VIEW ARTICLE DOI: 10.1094/ASBCJ-43-0197
New Procedures to Improve the Flavor Stability of Beer. Charles W. Bamforth and Roy Parsons, Research Department, Bass PLC, 137 High Street, Burton-on-Trent, England DE14 1JZ. J. Am. Soc. Brew. Chem. 43:0197, 1985.
Palliatives for enhancing the stability of beer flavor have been evaluated by organoleptic tests, but primarily by use of an accelerated aging technique, followed by estimation of staling substances using thiobarbituric acid (TBA). TBA has also been used to trace the quantities of carbonyl compounds and their precursors through malting and brewing and in beer treated with palliatives and substances that cause flavor deterioration. Beer staling is reduced by scavengers of the hydroxyl radical (mannitol, ascorbic acid) and is increased by agents which elevate hydroxyl levels (e.g., peroxide/metals). Staling substances develop during malt kilning and wort boiling, but primarily during fermentation.
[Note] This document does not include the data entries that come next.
(** * Full Tilt Poker hand-history parser (handparser/ftp.py)

    A shallow embedding of [FullTiltHand] and of the Python library
    functions it calls (regular expressions, list indexing, [int],
    [Decimal], [datetime.strptime]), followed by the properties of the
    parser that the specification states.

    The source is Python 2 code ([self.players.keys().index(...)] needs a
    list of keys), so strings are byte strings and [\d] means [0-9]. *)

From Stdlib Require Import ZArith Lia Ascii String.
From stdpp Require Import base option list strings gmap.

Open Scope string_scope.

(** ** Exceptions and results *)

(** The Python exceptions the parser can raise.  [Unmodelled] marks the
    part of a library function that the embedding does not cover (a
    [strptime] directive the room's date format does not use). *)
Inductive exn : Type :=
| AttributeError
| ValueError
| IndexError
| KeyError
| UnboundLocalError
| InvalidOperation
| OverflowError
| Unmodelled.

Global Instance exn_eq_dec : EqDecision exn.
Proof. solve_decision. Defined.

(** Result of a pure library call. *)
Inductive res (A : Type) : Type :=
| Ret (a : A)
| Raise (e : exn).
Arguments Ret {A} a.
Arguments Raise {A} e.

Definition res_bind {A B} (r : res A) (k : A -> res B) : res B :=
  match r with
  | Ret a => k a
  | Raise e => Raise e
  end.

Definition of_option {A} (e : exn) (o : option A) : res A :=
  match o with
  | Some a => Ret a
  | None => Raise e
  end.

(** ** Characters and strings *)

Definition is_digit (a : ascii) : bool :=
  (48 <=? nat_of_ascii a)%nat && (nat_of_ascii a <=? 57)%nat.

(** ASCII whitespace, as [str.strip], [str.split] and [\s] see it. *)
Definition is_space (a : ascii) : bool :=
  let n := nat_of_ascii a in
  (n =? 32)%nat || ((9 <=? n)%nat && (n <=? 13)%nat).

Definition is_lower (a : ascii) : bool :=
  (97 <=? nat_of_ascii a)%nat && (nat_of_ascii a <=? 122)%nat.

Definition is_upper (a : ascii) : bool :=
  (65 <=? nat_of_ascii a)%nat && (nat_of_ascii a <=? 90)%nat.

Definition to_upper (a : ascii) : ascii :=
  if is_lower a then ascii_of_nat (nat_of_ascii a - 32) else a.

Definition to_lower (a : ascii) : ascii :=
  if is_upper a then ascii_of_nat (nat_of_ascii a + 32) else a.

Definition newline : ascii := ascii_of_nat 10.

Fixpoint str_map (f : ascii -> ascii) (s : string) : string :=
  match s with
  | EmptyString => EmptyString
  | String a s' => String (f a) (str_map f s')
  end.

(** [str.upper()] and [str.lower()] *)
Definition upper (s : string) : string := str_map to_upper s.
Definition lower (s : string) : string := str_map to_lower s.

(** [s.replace(c, '')] for a one-character [c] *)
Fixpoint remove_char (c : ascii) (s : string) : string :=
  match s with
  | EmptyString => EmptyString
  | String a s' =>
      if Ascii.eqb a c then remove_char c s' else String a (remove_char c s')
  end.

Fixpoint lstrip (s : string) : string :=
  match s with
  | String a s' => if is_space a then lstrip s' else s
  | EmptyString => EmptyString
  end.

Fixpoint str_rev_onto (s acc : string) : string :=
  match s with
  | EmptyString => acc
  | String a s' => str_rev_onto s' (String a acc)
  end.

Definition str_rev (s : string) : string := str_rev_onto s EmptyString.

(** [str.strip()] *)
Definition strip (s : string) : string :=
  str_rev (lstrip (str_rev (lstrip s))).

(** [str.split()] with no argument: the maximal runs of non-space
    characters.  [cur] holds the current run, reversed. *)
Fixpoint split_ws_aux (s cur : string) : list string :=
  match s with
  | EmptyString =>
      match cur with
      | EmptyString => []
      | _ => [str_rev cur]
      end
  | String a s' =>
      if is_space a then
        match cur with
        | EmptyString => split_ws_aux s' EmptyString
        | _ => str_rev cur :: split_ws_aux s' EmptyString
        end
      else split_ws_aux s' (String a cur)
  end.

Definition split_ws (s : string) : list string := split_ws_aux s EmptyString.

(** Longest prefix of digits, and what follows it. *)
Fixpoint span_digits (s : string) : string * string :=
  match s with
  | String a s' =>
      if is_digit a then
        let '(d, r) := span_digits s' in (String a d, r)
      else (EmptyString, s)
  | EmptyString => (EmptyString, EmptyString)
  end.

Definition digit_val (a : ascii) : Z := Z.of_nat (nat_of_ascii a - 48).

(** Value of a string of decimal digits, most significant first. *)
Fixpoint digits_val_from (acc : Z) (s : string) : Z :=
  match s with
  | EmptyString => acc
  | String a s' => digits_val_from (10 * acc + digit_val a)%Z s'
  end.

Definition digits_val (s : string) : Z := digits_val_from 0%Z s.

Fixpoint all_digits (s : string) : bool :=
  match s with
  | EmptyString => true
  | String a s' => is_digit a && all_digits s'
  end.

(** [int(s)] on a string: surrounding whitespace, an optional sign and at
    least one decimal digit; anything else is a [ValueError]. *)
Definition int_unsigned (s : string) : res Z :=
  match s with
  | EmptyString => Raise ValueError
  | _ => if all_digits s then Ret (digits_val s) else Raise ValueError
  end.

Definition int (s : string) : res Z :=
  match strip s with
  | String "+" s' => int_unsigned s'
  | String "-" s' => res_bind (int_unsigned s') (fun z => Ret (- z)%Z)
  | s' => int_unsigned s'
  end.

(** ** Python sequences *)

Section Sequences.
Context {A : Type}.

(** [l[i]]: a negative index counts from the end. *)
Definition getitem (l : list A) (i : Z) : res A :=
  let n := Z.of_nat (length l) in
  let j := if (i <? 0)%Z then (i + n)%Z else i in
  if (j <? 0)%Z then Raise IndexError
  else of_option IndexError (l !! Z.to_nat j).

(** [l[i] = x] *)
Definition setitem (l : list A) (i : Z) (x : A) : res (list A) :=
  let n := Z.of_nat (length l) in
  let j := if (i <? 0)%Z then (i + n)%Z else i in
  if ((j <? 0) || (n <=? j))%Z then Raise IndexError
  else Ret (<[Z.to_nat j := x]> l).

(** A slice bound, clipped to [0 .. len] as Python does. *)
Definition clip (n i : Z) : Z :=
  let j := if (i <? 0)%Z then (i + n)%Z else i in
  Z.max 0 (Z.min n j).

(** [l[a:b]] *)
Definition slice (l : list A) (a b : Z) : list A :=
  let n := Z.of_nat (length l) in
  let a' := clip n a in
  let b' := clip n b in
  take (Z.to_nat (b' - a')) (drop (Z.to_nat a') l).

(** [l[a:]] *)
Definition slice_from (l : list A) (a : Z) : list A :=
  let n := Z.of_nat (length l) in
  drop (Z.to_nat (clip n a)) l.

Context `{EqDecision A}.

(** Position of the first [x] in [l], counted from [i]. *)
Fixpoint find_from (x : A) (l : list A) (i : Z) : option Z :=
  match l with
  | [] => None
  | y :: l' => if decide (y = x) then Some i else find_from x l' (i + 1)%Z
  end.

(** [l.index(x)] *)
Definition index (l : list A) (x : A) : res Z :=
  of_option ValueError (find_from x l 0%Z).

(** [l.index(x, start)] *)
Definition index_from (l : list A) (x : A) (start : Z) : res Z :=
  let s := clip (Z.of_nat (length l)) start in
  of_option ValueError (find_from x (drop (Z.to_nat s) l) s).
End Sequences.

(** [enumerate]-and-filter of [__init__]:
    [[ind for ind, elem in enumerate(l) if not elem]] *)
Fixpoint empty_positions (l : list string) (i : Z) : list Z :=
  match l with
  | [] => []
  | s :: l' =>
      match s with
      | EmptyString => i :: empty_positions l' (i + 1)%Z
      | _ => empty_positions l' (i + 1)%Z
      end
  end.

(** ** Regular expressions ([re])

    The fragment of Python's [re] that the parser's patterns and
    [strptime] use, with Python's backtracking order: alternatives left to
    right, [*] greedy, [*?] lazy.  [ic] is [re.IGNORECASE]. *)

Inductive cls : Type :=
| CAny                          (* [.]: any character but a newline *)
| CDigit                        (* [\d] *)
| CSpace                        (* [\s] *)
| CChar (a : ascii)             (* a literal character *)
| CRange (lo hi : ascii)        (* [lo-hi] inside brackets *)
| COr (c1 c2 : cls).            (* union of two bracket items *)

Definition in_range (lo hi a : ascii) : bool :=
  (nat_of_ascii lo <=? nat_of_ascii a)%nat && (nat_of_ascii a <=? nat_of_ascii hi)%nat.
There is evidence that soybean extracts enhance the shelf life of beer flavor if included in the fermenting wort; we suggest that this action is caused by superoxide dismutase. Procedures for making soybean preparations devoid of lipoxidase include heating and soaking beans in ethanol. However, doubts are cast upon the role of lipoxidase in staling.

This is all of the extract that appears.